The Strongest Case Against Panic
Beta-emitters work. Lutetium-177, the isotope behind Pluvicto and Lutathera, has an established and rapidly expanding supply chain, treats thousands of patients annually, and carries two FDA approvals. The most commercially advanced radioligand therapies do not require Ac-225 at all. Alpha therapy's 50-1,000x biological potency advantage exists in preclinical and early clinical data, but no Ac-225-based therapy has yet reached Phase III trials. It is entirely possible that beta-emitters remain the workhorses of radioligand therapy for the next decade while alpha therapies stay confined to niche indications where beta particles fail, and the bottleneck may never bind if the drugs it would supply never reach the market.
The Bottom Line
Fourteen production ventures, more than $8 billion in pharma acquisitions, and a 67x minimum supply gap. Radiopharmaceuticals represent the rare case where the science is outrunning the supply chain by orders of magnitude rather than percentage points. That gap kills people.
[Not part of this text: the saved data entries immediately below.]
Lemma part_length k :
  (k < count)%nat → 0 < Z.of_nat (length (part k)) ≤ PartSize c ∧
  Z.of_nat (length (part k)) = part_len (part_at (PartSize c) total k).
Proof.
  intros. unfold part, count in *.
  rewrite (part_bytes_length _ total) by (done || lia).
  split; [|done]. apply (part_at_len (PartSize c) total); lia.
Qed.

Lemma prefix_S k : (k < count)%nat → prefix k ++ part k = prefix (S k).
Proof.
  intros. unfold count in *. apply (take_part (PartSize c) total); (done || lia).
Qed.

Lemma Finish_between k :
  reliable → (k < count)%nat →
  Finish server k
    (mkGetter c total md5 (S k) {[k]} ∅ k [] (prefix k) (prefix k) None false)
  = Some (mkGetter c total md5 (S k) ∅ ∅ (S k) [part k]
            (prefix (S k)) (prefix k) None false).
Proof.
  intros Hrel Hk. unfold Finish. rewrite decide_True by set_solver. simpl.
  rewrite Hrel by done. gsimpl.
  rewrite bool_decide_eq_true_2 by (by apply part_length).
  unfold arrive. simpl. rewrite lookup_insert_eq. simpl.
  rewrite delete_insert_eq, delete_empty, drain_stop by apply lookup_empty.
  by rewrite difference_diag_L, prefix_S.
Qed.

Lemma Read_between k :
  (k < count)%nat →
  Read (Z.to_nat (PartSize c))
    (mkGetter c total md5 (S k) ∅ ∅ (S k) [part k]
       (prefix (S k)) (prefix k) None false)
  = Some (ReadBytes (part k), between (S k)).
Proof.
  intros Hk. destruct (part_length k Hk) as [? _]. simpl.
  rewrite drop_ge, take_ge by lia. rewrite decide_True by done.
  unfold between. by rewrite prefix_S.
Qed.

Lemma round_run k :
  reliable → (k < count)%nat →
  run digest server (round (PartSize c) k) (between k) = Some (between (S k)).
Proof.
  intros Hrel Hk. unfold round.
  rewrite run_cons. cbn [step]. rewrite Issue_between by done.
  cbn [mbind option_bind]. rewrite run_cons. cbn [step].
  rewrite Finish_between by done.
  cbn [mbind option_bind]. rewrite run_cons. cbn [step].
  by rewrite Read_between.
Qed.

Lemma sequential_run k :
  reliable → (k ≤ count)%nat →
  run digest server (sequential (PartSize c) k) (between 0) = Some (between k).
Proof.
  intros Hrel. induction k as [|k IH]; intros Hk; [done|].
  unfold sequential in *. rewrite seq_S, bind_app, run_app, IH by lia.
  rewrite bind_singleton. by apply round_run.
Qed.

(** A download finishes.  With a concurrency of at least one and a
    server that answers every part within the attempts, the schedule that
    fetches and reads one part after the other runs to the end: the caller
    has read the object, nothing is left in flight or buffered, and the
    next [Read] reports the end of the stream. *)
Theorem sequential_download n :
  reliable →
  ∃ g, run digest server (sequential (PartSize c) count)
         (open_getter c total md5) = Some g ∧
       g_read g = data ∧ g_load g = 0%nat ∧ Read n g = Some (ReadEOF, g).
Proof.
  intros Hrel. exists (between count). split_and!.
  - by apply (sequential_run count).
  - apply take_parts_all; [done|unfold total; lia|done].
  - done.
  - simpl. by rewrite decide_True.
Qed.

End sequential.

(** ** Examples *)

(** A digest for the examples: the bytes themselves. *)
Definition plain_digest (b : bytes) : string := string_of_list_byte b.

(** A server that holds [hello] and answers every second request. *)
Definition hello_server (i k : nat) : response bytes :=
  if decide (k < 1)%nat then Transient (mkError "connection reset")
  else Done (part_bytes hello (part_at (PartSize small_config) 10 i)).

Lemma hello_server_honest : honest hello_server small_config hello.
Proof. intros i k b. unfold hello_server. by case_decide; intros [= <-]. Qed.

Lemma hello_server_reliable : reliable hello_server small_config hello.
Proof. by intros i _. Qed.

Definition hello_start : getter :=
  open_getter small_config 10 (Some "hello, S3!"%string).

(** Two parts in flight; the second arrives first and waits in the reorder
    buffer; the first arrives and both are delivered; the caller reads
    three bytes. *)
Definition hello_events : list event :=
  [EvIssue; EvIssue; EvFinish 1; EvFinish 0; EvRead 3].

Definition hello_mid : getter :=
  mkGetter small_config 10 (Some "hello, S3!"%string) 2 ∅ ∅ 2
    [list_byte_of_string "l"; list_byte_of_string "o, S"]
    (list_byte_of_string "hello, S") (list_byte_of_string "hel") None false.

Lemma hello_mid_downloads :
  downloads plain_digest hello_server small_config hello
    (Some "hello, S3!"%string) hello_mid.
Proof. exists hello_events. by vm_compute. Qed.

(** The rest of the download.  The last part can start only after a read
    has made room for it. *)
Definition hello_rest : list event :=
  [EvRead 8; EvIssue; EvRead 8; EvFinish 2; EvRead 8].

Definition hello_end : getter :=
  mkGetter small_config 10 (Some "hello, S3!"%string) 3 ∅ ∅ 3 []
    hello hello None false.

Lemma hello_end_downloads :
  downloads plain_digest hello_server small_config hello
    (Some "hello, S3!"%string) hello_end.
Proof. exists (hello_events ++ hello_rest). by vm_compute. Qed.

Lemma download_in_order_witness :
  g_hash hello_mid
  = take (Z.to_nat (Z.of_nat (g_next hello_mid) * PartSize small_config)) hello ∧
  g_read hello_mid `prefix_of` hello ∧
  (g_closed hello_mid = false →
   g_read hello_mid ++ concat (g_queue hello_mid) = g_hash hello_mid).
Proof.
  apply (download_in_order plain_digest hello_server small_config hello
           (Some "hello, S3!"%string) hello_mid);
    [done|apply hello_server_honest|apply hello_mid_downloads].
Defined.

Lemma download_bounded_witness :
  Z.of_nat (size (g_inflight hello_mid) + size (g_buffer hello_mid)
            + length (g_queue hello_mid))
    ≤ Z.max 0 (Concurrency small_config) ∧
  (∀ i, i ∈ g_inflight hello_mid ∨ is_Some (g_buffer hello_mid !! i) →
        (g_next hello_mid ≤ i < g_issued hello_mid)%nat) ∧
  (∀ i, i ∈ g_inflight hello_mid → g_buffer hello_mid !! i = None).
Proof.
  apply (download_bounded plain_digest hello_server small_config hello
           (Some "hello, S3!"%string) hello_mid), hello_mid_downloads.
Defined.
What you can do: If you or someone you know has metastatic castration-resistant prostate cancer, ask your oncologist specifically about radioligand therapy eligibility and whether your treatment center has Pluvicto allocation. Patients at high-volume academic medical centers tend to get allocation faster than community oncology practices. If you are an investor evaluating radiopharma, focus on companies that control isotope supply infrastructure and manufacturing, not just drug candidates with promising clinical abstracts. Watch for enrollment announcements in 2027. A Phase III clinical trial for Ac-225-PSMA therapies is the single event that will determine whether the supply gap becomes a crisis or an expensive false alarm.